§ Task to complete:
Across these entries, report how many lines include the string "Definition", with nothing but the number.

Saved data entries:
(* ===== verification/DecimalKeys.v ===== *)
(** * DecimalKeys: numbers as keys

    Zero-padded decimals of a fixed width are ordered as the numbers they denote, and decimals are
    different for different numbers. *)
From S2P Require Export KeyOrder.

(** ** The order under prefixes *)

Lemma bytes_leb_app (p x y : bytes) : bytes_leb (p ++ x) (p ++ y) = bytes_leb x y.
Proof. induction p as [|b p IH]; [done|]. cbn [app bytes_leb]. by rewrite Z.ltb_irrefl. Qed.

Lemma klt_app (p x y : bytes) : klt (p ++ x) (p ++ y) <-> klt x y.
Proof. unfold klt, bytes_ltb. by rewrite bytes_leb_app. Qed.

Lemma klt_app_r (a b x y : bytes) : length a = length b -> klt a b -> klt (a ++ x) (b ++ y).
Proof.
  unfold klt, bytes_ltb. rewrite !negb_true_iff. revert b.
  induction a as [|c a IH]; intros [|d b] Hl; try done. cbn [app bytes_leb].
  destruct (byte_to_Z d <? byte_to_Z c)%Z; [done|]. destruct (byte_to_Z c <? byte_to_Z d)%Z; [done|].
  apply IH. by injection Hl.
Qed.

Lemma klt_digit (c d : Z) (x y : bytes) :
  (0 <= c < d)%Z -> (d < 10)%Z -> klt (digit c :: x) (digit d :: y).
Proof.
  intros Hc Hd. unfold klt, bytes_ltb. rewrite negb_true_iff. cbn [bytes_leb].
  rewrite !byte_to_Z_digit by lia. rewrite (proj2 (Z.ltb_ge _ _)) by lia. by rewrite (proj2 (Z.ltb_lt _ _)) by lia.
Qed.

(** ** Decimals of a fixed width *)

Fixpoint digits (w : nat) (z : Z) : bytes :=
  match w with
  | O => []
  | S w' => digits w' (z `div` 10) ++ [digit (z `mod` 10)]
  end.

Lemma length_digits (w : nat) (z : Z) : length (digits w z) = w.
Proof. revert z. induction w as [|w IH]; intros z; simpl; [done|]. rewrite length_app, IH. simpl. lia. Qed.

Lemma digits_zero (w : nat) : digits w 0 = replicate w (digit 0).
Proof.
  induction w as [|w IH]; [done|]. cbn [digits]. change (0 `div` 10)%Z with 0%Z. change (0 `mod` 10)%Z with 0%Z.
  by rewrite IH, replicate_S_end.
Qed.

Lemma dec_digits_acc (fuel : nat) (z : Z) (acc : bytes) : dec_digits fuel z acc = dec_digits fuel z [] ++ acc.
Proof.
  revert z acc. induction fuel as [|fuel IH]; intros z acc; simpl; [done|]. case_match; [done|].
  rewrite IH, (IH _ [_]), <-app_assoc. done.
Qed.

Lemma div10_bound (w : nat) (z : Z) : (0 <= z < 10 ^ Z.of_nat (S w))%Z -> (0 <= z `div` 10 < 10 ^ Z.of_nat w)%Z.
Proof.
  intros Hz. rewrite Nat2Z.inj_succ, Z.pow_succ_r in Hz by lia. split; [apply Z.div_pos; lia|].
  apply Z.div_lt_upper_bound; lia.
Qed.

Lemma pad_dec_digits (w fuel : nat) (z : Z) :
  0 < w <= fuel -> (0 <= z < 10 ^ Z.of_nat w)%Z ->
  replicate (w - length (dec_digits fuel z [])) (digit 0) ++ dec_digits fuel z [] = digits w z.
Proof.
  revert fuel z. induction w as [|w IH]; intros [|fuel] z Hw Hz; try lia. cbn [dec_digits digits].
  destruct (Z.ltb_spec z 10) as [Hlt|Hge].
  - rewrite Z.div_small, Z.mod_small, digits_zero by lia. simpl length. by rewrite Nat.sub_succ, Nat.sub_0_r.
  - assert (0 < w) as Hw0 by (destruct w; [simpl in Hz; lia|lia]).
    rewrite dec_digits_acc, length_app, Nat.add_1_r, Nat.sub_succ, app_assoc.
    by rewrite IH by (lia || by apply div10_bound).
Qed.

Lemma fmt_dec_pad_digits (w : nat) (z : Z) :
  0 < w <= 20 -> (0 <= z < 10 ^ Z.of_nat w)%Z -> fmt_dec_pad w z = digits w z.
Proof. apply pad_dec_digits. Qed.

Lemma digits_lt (w : nat) (a b : Z) : (0 <= a < b)%Z -> (b < 10 ^ Z.of_nat w)%Z -> klt (digits w a) (digits w b).
Proof.
  revert a b. induction w as [|w IH]; intros a b Ha Hb; [simpl in Hb; lia|]. cbn [digits].
  destruct (div10_bound w a ltac:(lia)), (div10_bound w b ltac:(lia)).
  pose proof (Z.div_mod a 10 ltac:(lia)). pose proof (Z.div_mod b 10 ltac:(lia)).
  pose proof (Z.mod_pos_bound a 10 ltac:(lia)). pose proof (Z.mod_pos_bound b 10 ltac:(lia)).
  destruct (decide (a `div` 10 = b `div` 10)%Z) as [Heq|Hne].
  - rewrite Heq. apply klt_app, klt_digit; lia.
  - apply klt_app_r; [by rewrite !length_digits|]. apply IH; lia.
Qed.

(** ** Keys *)

(** [format!("{prefix}{i:0w}")]. *)
Definition fmt_pad (prefix : string) (w : nat) (i : Z) : bytes := ascii prefix ++ fmt_dec_pad w i.

(** [format!("{prefix}{i}")]. *)
Definition fmt (prefix : string) (i : Z) : bytes := ascii prefix ++ fmt_dec i.

Section padded.
Context (prefix : string) (w : nat) (Hw : 0 < w <= 20).

Definition width_bound (z : Z) : Prop := (0 <= z < 10 ^ Z.of_nat w)%Z.

Lemma fmt_pad_lt (a b : Z) : width_bound a -> width_bound b -> klt (fmt_pad prefix w a) (fmt_pad prefix w b) <-> (a < b)%Z.
Proof.
  unfold width_bound. intros Ha Hb. unfold fmt_pad. rewrite klt_app, !fmt_dec_pad_digits by done. split.
  - intros Hlt. destruct (Z.lt_trichotomy a b) as [|[<-|Hba]]; [done|key_order|].
    pose proof (digits_lt w b a ltac:(lia) ltac:(lia)). key_order.
  - intros Hlt. apply digits_lt; lia.
Qed.

Lemma fmt_pad_le (a b : Z) : width_bound a -> width_bound b -> kle (fmt_pad prefix w a) (fmt_pad prefix w b) <-> (a <= b)%Z.
Proof.
  intros Ha Hb. pose proof (fmt_pad_lt b a Hb Ha) as Hlt. split; intros H.
  - destruct (decide (a <= b)%Z) as [|Hn]; [done|]. assert (b < a)%Z as Hba by lia. apply Hlt in Hba. key_order.
  - destruct (klt_total (fmt_pad prefix w b) (fmt_pad prefix w a)) as [Hc|[Hc|Hc]]; [apply Hlt in Hc; lia|key_order..].
Qed.

Lemma fmt_pad_inj (a b : Z) : width_bound a -> width_bound b -> fmt_pad prefix w a = fmt_pad prefix w b -> a = b.
Proof.
  intros Ha Hb Heq. pose proof (fmt_pad_le a b Ha Hb) as H1. pose proof (fmt_pad_le b a Hb Ha) as H2.
  rewrite Heq in H1, H2. assert (kle (fmt_pad prefix w b) (fmt_pad prefix w b)) as Hr by apply bytes_leb_refl.
  apply H1 in Hr as ?. apply H2 in Hr as ?. lia.
Qed.

Lemma length_fmt_pad (z : Z) : width_bound z -> length (fmt_pad prefix w z) = length (ascii prefix) + w.
Proof. intros Hz. unfold fmt_pad. by rewrite length_app, fmt_dec_pad_digits, length_digits. Qed.
End padded.

Lemma fmt_inj (prefix : string) (a b : Z) : in_u64 a -> in_u64 b -> fmt prefix a = fmt prefix b -> a = b.
Proof. intros Ha Hb [= Heq]%(inj (app _)). by apply (fmt_dec_pad_inj 0). Qed.

Lemma length_dec_digits (fuel : nat) (z : Z) (acc : bytes) : length (dec_digits fuel z acc) <= fuel + length acc.
Proof.
  revert z acc. induction fuel as [|fuel IH]; intros z acc; simpl; [done|]. case_match; [simpl; lia|].
  etrans; [apply IH|]. simpl. lia.
Qed.

Lemma length_fmt (prefix : string) (z : Z) : length (fmt prefix z) <= length (ascii prefix) + 20.
Proof. unfold fmt. rewrite length_app. apply Nat.add_le_mono_l, (length_dec_digits 20 z []). Qed.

§ Output of the exercise:
3